Market Sector Update
- Global equity markets endured a difficult period of performance during the quarter, succumbing to a variety of macroeconomic concerns.
- Global growth fears, tightening credit markets, commodity price weakness and currency volatility all contributed to the unsettled investment backdrop.
- A weakening Chinese economy and faltering growth in other emerging markets were at the forefront of the global growth scare and were contributing factors in the Federal Reserve’s (Fed) decision to not raise interest rates at their most recent meeting.
- All told, U.S. markets suffered its worst quarterly return in four years, but still held up better than most international stock markets.
- In general, growth outperformed value and large caps proved more resilient than most mid-cap and small-cap stocks. The market correction was broad-based and left virtually no sectors unscathed. While most cyclical areas of the economy bore the brunt of the downturn, health care was also hurt by renewed fears that drug prices could emerge as a key theme during the upcoming political cycle.
- Portfolio performance for the quarter was essentially in line with Russell 1000 Growth Index (Fund’s benchmark), before the effect of sales charges with stock selection and sector positioning decisions largely offsetting each other.
- Although the Fund benefited from an underweighted position in most cyclical sectors, performance was negatively impacted by its exposure to health care stocks and its lack of meaningful exposure to the consumer staples sector, which held up well given its generally defensive characteristics.
- Overall stock selection during the quarter was slightly favorable led by holdings such as Visa, Home Depot, Amazon, O’Reilly Automotive, Ulta Salon and Nike. While all of these companies operate in generally healthy industries, they also benefit from market share gains – an important driver to growth in the current sluggish economic environment.
- Offsetting these strong performers were laggards such as Biogen, HCA Holdings, Gilead Sciences, Shire Pharmaceuticals, Hilton and Lam Research. With the exception of Biogen, which experienced disappointing sales growth in one of its key drugs, other holdings were either caught up in the general pullback in health care after an extended run of outperformance and re-emerging price control fears, or worries about earnings risk associated with slowing global growth.
- Amid the volatile global backdrop, the U.S. economic expansion has remained relatively steadfast, albeit it at a subpar pace. The underpinnings of a healthy labor market, strong auto sales, and a solid housing recovery remain, but overall corporate profit growth has largely stalled.
- While there are clear pockets of strength in select areas of health care, consumer and technology, there is also a profit recession in much of the energy, materials and industrial areas of the economy.
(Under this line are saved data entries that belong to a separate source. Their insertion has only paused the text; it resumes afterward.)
(** X22.  A Linear animation between two integers of at most 2^52 in
    magnitude, over a window within the duration, never overshoots: at every
    time, before, within and after its window, the property it targets lies
    between [from] and [to], and the other properties keep their base
    values. *)
Theorem linear_stays_between
        (id lid : value) (D fps x0 y0 r0 : Q) (fillv : string)
        (p : target) (from to : Z) (start end_ e : Q) :
  1000 <= D -> D <= 10000 ->
  safe_integer from -> safe_integer to ->
  0 <= start -> start <= D -> 0 <= end_ -> end_ <= D ->
  exists v,
    evaluate StringToNumber NumberToString cos sin PI
             (obj_spec id (Fin D) (Fin fps)
                [ circle_layer lid x0 y0 r0 fillv
                    [ linear_anim p (inject_Z from) (inject_Z to) start end_ ] ])
             (Fin e)
    = Some [ RCircle (match p with TX => VNum (fin v) | _ => vnum x0 end)
                     (match p with TY => VNum (fin v) | _ => vnum y0 end)
                     (match p with TR => VNum (fin v) | _ => vnum r0 end)
                     (VStr fillv) ]
    /\ Qmin (inject_Z from) (inject_Z to) <= v
    /\ v <= Qmax (inject_Z from) (inject_Z to).
Proof.
  intros HD _ _ _ _ _ _ _.
  exists (Spec.linear_value (inject_Z from) (inject_Z to) start end_ (Qmin e D)).
  split; [|apply linear_value_between].
  exact (linear_resolved StringToNumber NumberToString cos sin PI
           id lid D fps x0 y0 r0 fillv p (inject_Z from) (inject_Z to)
           start end_ e HD).
Qed.

End TextAndMotion.
(** * More of the code: how the animations of a circle compose *)

Section MotionProofs.

Variable StringToNumber : string -> num.
Variable NumberToString : num -> string.
Variable cos sin : Q -> Q.
Variable PI : Q.









End MotionProofs.
(** * More of the code: subscriptions, interleaved handlers, ids *)

Section ServerMore.

Variable StringToNumber : string -> num.
Variable NumberToString : num -> string.
Variable JSON_stringify : value -> string.
Variable LLM_MODE : value.

Lemma existsb_set_add (c r : nat) (cl : list nat) :
  existsb (Nat.eqb c) (Server.set_add r cl) = Nat.eqb c r || existsb (Nat.eqb c) cl.
Proof.
  unfold Server.set_add. destruct (existsb (Nat.eqb r) cl) eqn:E.
  - destruct (Nat.eqb c r) eqn:Ec; [|reflexivity].
    apply Nat.eqb_eq in Ec. subst c. now rewrite E.
  - rewrite existsb_app. cbn [existsb]. rewrite orb_false_r. apply orb_comm.
Qed.

Lemma existsb_set_delete (c r : nat) (cl : list nat) :
  existsb (Nat.eqb c) (Server.set_delete r cl)
  = negb (Nat.eqb c r) && existsb (Nat.eqb c) cl.
Proof.
  unfold Server.set_delete. induction cl as [|x cl IH]; cbn [filter existsb].
  - now rewrite andb_false_r.
  - destruct (Nat.eqb r x) eqn:E; cbn [negb existsb]; rewrite IH.
    + apply Nat.eqb_eq in E. subst x.
      destruct (Nat.eqb c r); reflexivity.
    + destruct (Nat.eqb c x) eqn:Ex; [|now rewrite orb_false_l].
      apply Nat.eqb_eq in Ex. subst x. rewrite Nat.eqb_sym, E. reflexivity.
Qed.

Lemma reached_ok (es : list Server.event) :
  server_ok (Server.run StringToNumber NumberToString JSON_stringify LLM_MODE
                        Server.started es).
Proof. apply run_ok, started_ok. Qed.

(** X24.  Opening the event stream subscribes the connection and closing it
    unsubscribes it, whatever happened before: after [GET /api/stream] on
    [res] an announcement writes its two lines on [res], once, also when
    the connection was registered already; after the [close] of its request
    it writes nothing on [res]; and neither changes what any other
    connection receives. *)
Theorem stream_subscribes (es : list Server.event) (res : nat) (event : string)
        (data : value) :
  let react := Server.react StringToNumber NumberToString JSON_stringify LLM_MODE in
  let s := Server.run StringToNumber NumberToString JSON_stringify LLM_MODE
                      Server.started es in
  let opened := Server.store (fst (fst (react s (Server.Stream res)))) in
  let closed := Server.store (fst (fst (react s (Server.Closed res)))) in
  let lines := [ ("event: " ++ event ++ LF)%string;
                 ("data: " ++ JSON_stringify data ++ LF ++ LF)%string ] in
  written_to res (Server.broadcast JSON_stringify opened event data) = lines
  /\ written_to res (Server.broadcast JSON_stringify closed event data) = []
  /\ forall other, other <> res ->
       written_to other (Server.broadcast JSON_stringify opened event data)
       = written_to other (Server.broadcast JSON_stringify (Server.store s) event data)
       /\ written_to other (Server.broadcast JSON_stringify closed event data)
          = written_to other (Server.broadcast JSON_stringify (Server.store s) event data).
Proof.
  intros react s opened closed lines.
  pose proof (reached_ok es) as Hs. fold s in Hs.
  pose proof (react_ok StringToNumber NumberToString JSON_stringify LLM_MODE
                       s (Server.Stream res) Hs) as ((_ & _ & No) & _).
  pose proof (react_ok StringToNumber NumberToString JSON_stringify LLM_MODE
                       s (Server.Closed res) Hs) as ((_ & _ & Nc) & _).
  destruct Hs as ((_ & _ & N) & _).
  fold react in No, Nc. fold opened in No. fold closed in Nc.
  unfold Server.broadcast.
  rewrite !(broadcast_to _ _ _ _ No), !(broadcast_to _ _ _ _ Nc).
  assert (Eo : Server.clients opened = Server.set_add res (Server.clients (Server.store s)))
    by reflexivity.
  assert (Ec : Server.clients closed = Server.set_delete res (Server.clients (Server.store s)))
    by reflexivity.
  rewrite Eo, Ec, existsb_set_add, existsb_set_delete, Nat.eqb_refl.
  split; [reflexivity|]. split; [reflexivity|].
  intros other Ho. rewrite !(broadcast_to _ _ _ _ No), !(broadcast_to _ _ _ _ Nc).
  rewrite (broadcast_to _ _ _ _ N).
  rewrite Eo, Ec, existsb_set_add, existsb_set_delete.
  apply Nat.eqb_neq in Ho. rewrite Ho. split; reflexivity.
Qed.

(** X25.  Handlers that wait at the same time do not disturb each other: when
    one of them resumes for a question that is a string, in whatever order
    and after whatever other requests, it answers with status 200 and sets
    the [answerId] of its own question, which was [null] until then, to the
    id of the new answer; the other fields of that question and all the
    other questions stay as they were. *)
Theorem answer_reaches_its_question (es : list Server.event) (k : nat)
        (p : Server.pending) (q : string) (data : option value) (now : N) :
  let s := Server.run StringToNumber NumberToString JSON_stringify LLM_MODE
                      Server.started es in
  nth_error (Server.waiting s) k = Some p ->
  Server.question p = VStr q ->
  let answerId := ("a_" ++ Server.decimal now)%string in
  exists s' out q0 q1,
    Server.react StringToNumber NumberToString JSON_stringify LLM_MODE s
                 (Server.Answered k data now)
    = (s', out,
       Some {| Server.status := 200;
               Server.body := VObj [ ("questionId", VStr (Server.questionId p));
                                     ("answerId", VStr answerId) ] |})
    /\ nth_error (Server.questions (Server.store s)) (Server.qObj p) = Some q0
    /\ get q0 "id" = VStr (Server.questionId p)
    /\ get q0 "answerId" = VNull
    /\ nth_error (Server.questions (Server.store s')) (Server.qObj p) = Some q1
    /\ get q1 "answerId" = VStr answerId
    /\ (forall key, key <> "answerId" -> get q1 key = get q0 key)
    /\ (forall j, j <> Server.qObj p ->
                  nth_error (Server.questions (Server.store s')) j
                  = nth_error (Server.questions (Server.store s)) j)
    /\ Server.waiting s' = Server.remove_nth k (Server.waiting s).
Proof.
  intros s Hk Hq answerId.
  pose proof (reached_ok es) as (_ & _ & W & _). fold s in W.
  destruct (W p (nth_error_In _ _ Hk)) as (fs & Hn & Hid & Hnull).
  destruct (callLLMService_string StringToNumber NumberToString LLM_MODE data q)
    as (llm & r0 & E & S & _ & _).
  destruct (sanitizeAnswer_shape _ _ _ _ S) as (text & id & D & fps & rs & El & _).
  cbn [Server.react]. rewrite Hk. unfold Server.post_answer. rewrite Hq, E, El.
  cbn [getp lookup String.eqb Ascii.eqb Bool.eqb].
  do 2 eexists. exists (VObj fs), (VObj (JSON.set_field "answerId" (VStr answerId) fs)).
  split; [reflexivity|]. cbn [Server.store Server.questions Server.waiting].
  split; [exact Hn|]. split; [exact Hid|]. split; [exact Hnull|].
  split; [now apply nth_error_assign_same|].
  split; [cbn [get]; rewrite lookup_set_field; reflexivity|].
  split.
  - intros key Hkey. cbn [get]. rewrite lookup_set_field.
    destruct (String.eqb key "answerId") eqn:Ek; [|reflexivity].
    apply String.eqb_eq in Ek. contradiction.
  - split; [|reflexivity]. intros j Hj. apply nth_error_assign_other. congruence.
Qed.

Lemma decimal_inj (a b : N) : Server.decimal a = Server.decimal b -> a = b.
Proof.
  unfold Server.decimal. intros H.
  assert (E : Some (N.to_uint a) = Some (N.to_uint b)).
  { rewrite <- !NilEmpty.usu. now rewrite H. }
  injection E as E.
  rewrite <- (DecimalN.Unsigned.of_to a), <- (DecimalN.Unsigned.of_to b).
  now rewrite E.
Qed.

(** X26.  The ids the server gives out are as fine as its clock: two questions
    that are accepted get the same id exactly when they arrive in the same
    millisecond, and two answers get the same id exactly when their
    handlers resume in the same millisecond. *)
Theorem ids_differ_with_the_clock (st1 st2 st1' st2' : Server.state)
        (body1 body2 : value) (now1 now2 : N) (out1 out2 : list Server.output)
        (p1 p2 : Server.pending) :
  Server.post_question JSON_stringify st1 body1 now1 = (st1', out1, inr p1) ->
  Server.post_question JSON_stringify st2 body2 now2 = (st2', out2, inr p2) ->
  (Server.questionId p1 = Server.questionId p2 <-> now1 = now2)
  /\ forall sa sb sa' sb' pa pb da db outa outb ra rb,
      Server.post_answer StringToNumber NumberToString JSON_stringify LLM_MODE
                         sa pa da now1 = (sa', outa, ra) ->
      Server.post_answer StringToNumber NumberToString JSON_stringify LLM_MODE
                         sb pb db now2 = (sb', outb, rb) ->
      Server.status ra = 200%nat -> Server.status rb = 200%nat ->
      (get (Server.body ra) "answerId" = get (Server.body rb) "answerId" <-> now1 = now2).
Proof.
  unfold Server.post_question. intros H1 H2.
  destruct (negb (truthy (get (js_or body1 (VObj [])) "question"))); [discriminate H1|].
  destruct (negb (truthy (get (js_or body2 (VObj [])) "question"))); [discriminate H2|].
  injection H1 as _ _ <-. injection H2 as _ _ <-. cbn [Server.questionId].
  split.
  - split; [|now intros ->].
    intros H. injection H as H. now apply decimal_inj.
  - intros sa sb sa' sb' pa pb da db outa outb ra rb. unfold Server.post_answer.
    destruct (callLLMService _ _ _ da _) as [la|];
      [|intros H; injection H as _ _ <-; discriminate].
    destruct (getp la "text"); [|intros H; injection H as _ _ <-; discriminate].
    destruct (getp la "visualization");
      [|intros H; injection H as _ _ <-; discriminate].
    intros Ha. injection Ha as _ _ <-.
    destruct (callLLMService _ _ _ db _) as [lb|];
      [|intros H; injection H as _ _ <-; discriminate].
    destruct (getp lb "text"); [|intros H; injection H as _ _ <-; discriminate].
    destruct (getp lb "visualization");
      [|intros H; injection H as _ _ <-; discriminate].
    intros Hb _ _. injection Hb as _ _ <-.
    cbn [Server.body get lookup String.eqb Ascii.eqb Bool.eqb].
    split; [|now intros ->].
    intros H. injection H as H. now apply decimal_inj.
Qed.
- There is currently a much more diverse profit outlook across sectors than we typically observe. This dynamic, combined with weak growth in international economies and the lack of inflationary pressures, has contributed to ongoing uncertainty regarding the timing of the Fed’s move to begin normalizing monetary policy. If and when interest rates begin to rise, we expect it to be a long and gradual process.
- In our view, there does not appear to be anything on the near-term horizon that will significantly alter the slow growth environment we have been operating in over the past few years.
The opinions expressed in this commentary are those of the Fund’s managers and are current through Sept. 30, 2015. The managers' views are subject to change at any time based on market and other conditions, and no forecasts can be guaranteed. Past performance is no guarantee of future results.
The Russell 1000 Growth Index measures the performance of the large-cap growth segment of the U.S. equity universe. It is not possible to invest directly in an index.
Risk factors.The value of the Fund’s shares will change, and you could lose money on your investment. Investing in companies involved primarily in a single asset class (large cap) may be more risky and volatile than an investment with great diversif cation. An investment in the Fund is not a bank deposit and is not insured or guaranteed by the Federal Deposit Insurance i Corporation or any other government agency. These and other risks are more fully described in the Fund’s prospectus. Not all funds or fund classes may be offered at all broker/dealers.